**Exercise:** Find the line in the entries below that contains "match binary_round prec emax s m e with". Repeat it exactly, and every line after it through the line that contains "- destruct sa, sb; exact I.".

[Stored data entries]
╔══
Lemma SFcompare_nn a b :
  nnf a -> nnf b -> SFcompare a b = Some (SFmag a ?= SFmag b)%Q.
Proof.
  destruct a as [sa| | |[|] ma ea]; try contradiction;
    destruct b as [sb| | |[|] mb eb]; try contradiction; intros Ha Hb;
    cbn [SFcompare SFmag].
  - reflexivity.
  - f_equal. symmetry. apply Qlt_alt. apply (F2Q_pos mb eb).
  - f_equal. symmetry. apply Qgt_alt. apply (F2Q_pos ma ea).
  - fold (F2Q ma ea). fold (F2Q mb eb). cbn [nnf] in Ha, Hb. f_equal. symmetry.
    destruct (Z.compare_spec ea eb) as [He|He|He].
    + subst eb. rewrite Pos.compare_cont_spec. cbn [Pos.switch_Eq].
      unfold F2Q. pose proof (bpow_pos ea) as HB.
      destruct (Pos.compare_spec ma mb) as [Hm|Hm|Hm].
      * subst. apply Qeq_alt. reflexivity.
      * apply Qlt_alt. apply Qmult_lt_compat_r; [exact HB|].
        rewrite <- Zlt_Qlt. lia.
      * apply Qgt_alt. apply Qmult_lt_compat_r; [exact HB|].
        rewrite <- Zlt_Qlt. lia.
    + apply Qlt_alt. now apply F2Q_lt_exp.
    + apply Qgt_alt. now apply F2Q_lt_exp.
Qed.

Lemma SFadd_fin_inv a b : is_fin (SFadd prec emax a b) -> is_fin a /\ is_fin b.
Proof.
  destruct a as [sa|sa| |sa ma ea], b as [sb|sb| |sb mb eb]; cbn [SFadd is_fin];
    try tauto; destruct sa, sb; cbn [is_fin]; tauto.
Qed.

Lemma SFsub_fin_inv a b : is_fin (SFsub prec emax a b) -> is_fin a /\ is_fin b.
Proof.
  destruct a as [sa|sa| |sa ma ea], b as [sb|sb| |sb mb eb]; cbn [SFsub is_fin];
    try tauto; destruct sa, sb; cbn [is_fin]; tauto.
Qed.

Lemma binary_round_sign s m e :
  match binary_round prec emax s m e with
  | S754_zero s' | S754_finite s' _ _ | S754_infinity s' => s' = s
  | S754_nan => True
  end.
Proof.
  unfold binary_round. destruct (shl_align _ _ _) as [mz ez].
  unfold binary_round_aux. destruct (shr_fexp _ _ _ _ _) as [mrs1 e1].
  destruct (shr_fexp _ _ _ _ _) as [mrs2 e2].
  destruct (shr_m mrs2); try reflexivity.
  destruct (e2 <=? emax - prec); reflexivity.
Qed.

Lemma SFsub_nn a b :
  nnf a -> nnf b -> (SFmag b <= SFmag a)%Q ->
  is_fin (SFsub prec emax a b) -> nns (SFsub prec emax a b).
Proof.
  destruct a as [sa| | |[|] ma ea]; try contradiction;
    destruct b as [sb| | |[|] mb eb]; try contradiction; intros Ha Hb Hle Hfin.
  - destruct sa, sb; exact I.
  - exfalso. cbn [SFmag] in Hle. pose proof (F2Q_pos mb eb). unfold F2Q in *. lra.
  - exact I.
  - cbn [nnf] in Ha, Hb. cbn [SFmag] in Hle. fold (F2Q ma ea) (F2Q mb eb) in Hle.
    revert Hfin. cbn [SFsub cond_Zopp].
    pose proof (shl_align_value ma ea (Z.min ea eb)) as Hva.
    pose proof (shl_align_value mb eb (Z.min ea eb)) as Hvb.
    rewrite (Z.min_r ea (Z.min ea eb)) in Hva by lia.
    rewrite (Z.min_r eb (Z.min ea eb)) in Hvb by lia.
    change (IntDef.Z.min ea eb) with (Z.min ea eb).
    set (ma' := fst (shl_align ma ea (Z.min ea eb))) in *.
    set (mb' := fst (shl_align mb eb (Z.min ea eb))) in *.
    assert (Hm : Zpos mb' <= Zpos ma').
    { rewrite <- Hva, <- Hvb in Hle. pose proof (bpow_pos (Z.min ea eb)) as HB.
      rewrite Zle_Qle. apply Qmult_le_r with (1 := HB). exact Hle. }
    destruct (Zpos ma' - Zpos mb') as [|p|p] eqn:Hd; [| |lia]; cbn [binary_normalize].
    + intros _. exact I.
    + pose proof (binary_round_sign false p (Z.min ea eb)) as Hs.
      destruct (binary_round prec emax false p (Z.min ea eb)) as [s'|s'| |s' m' e'];
        cbn [is_fin]; try contradiction; intros _; [exact I|].
      subst s'. exact I.
Qed.

(** *** The same on the primitive floats *)

Lemma fnn_nnf x : fnn x -> nnf (Prim2SF x).
Proof.
  unfold fnn. pose proof (Prim2SF_valid x) as Hv.
  destruct (Prim2SF x) as [s|s| |[|] m e]; cbn; trivial.
Qed.

Lemma fval_nonneg x : (0 <= fval x)%Q.
Proof. apply SFmag_nonneg. Qed.

Lemma add_fnn a b :
  fnn a -> fnn b ->
  (Prim2SF (a + b) = S754_infinity false /\ (bpow 1023 <= fval a + fval b)%Q) \/
  (fnn (a + b) /\
   (Qabs (fval (a + b) - (fval a + fval b)) <= u64 * (fval a + fval b))%Q).
Proof.
  intros Ha Hb. unfold fnn, fval. rewrite add_spec.
  exact (SFadd_nn _ _ (fnn_nnf a Ha) (fnn_nnf b Hb)).
Qed.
╚══
**Solution to this task:**
  match binary_round prec emax s m e with
  | S754_zero s' | S754_finite s' _ _ | S754_infinity s' => s' = s
  | S754_nan => True
  end.
Proof.
  unfold binary_round. destruct (shl_align _ _ _) as [mz ez].
  unfold binary_round_aux. destruct (shr_fexp _ _ _ _ _) as [mrs1 e1].
  destruct (shr_fexp _ _ _ _ _) as [mrs2 e2].
  destruct (shr_m mrs2); try reflexivity.
  destruct (e2 <=? emax - prec); reflexivity.
Qed.

Lemma SFsub_nn a b :
  nnf a -> nnf b -> (SFmag b <= SFmag a)%Q ->
  is_fin (SFsub prec emax a b) -> nns (SFsub prec emax a b).
Proof.
  destruct a as [sa| | |[|] ma ea]; try contradiction;
    destruct b as [sb| | |[|] mb eb]; try contradiction; intros Ha Hb Hle Hfin.
  - destruct sa, sb; exact I.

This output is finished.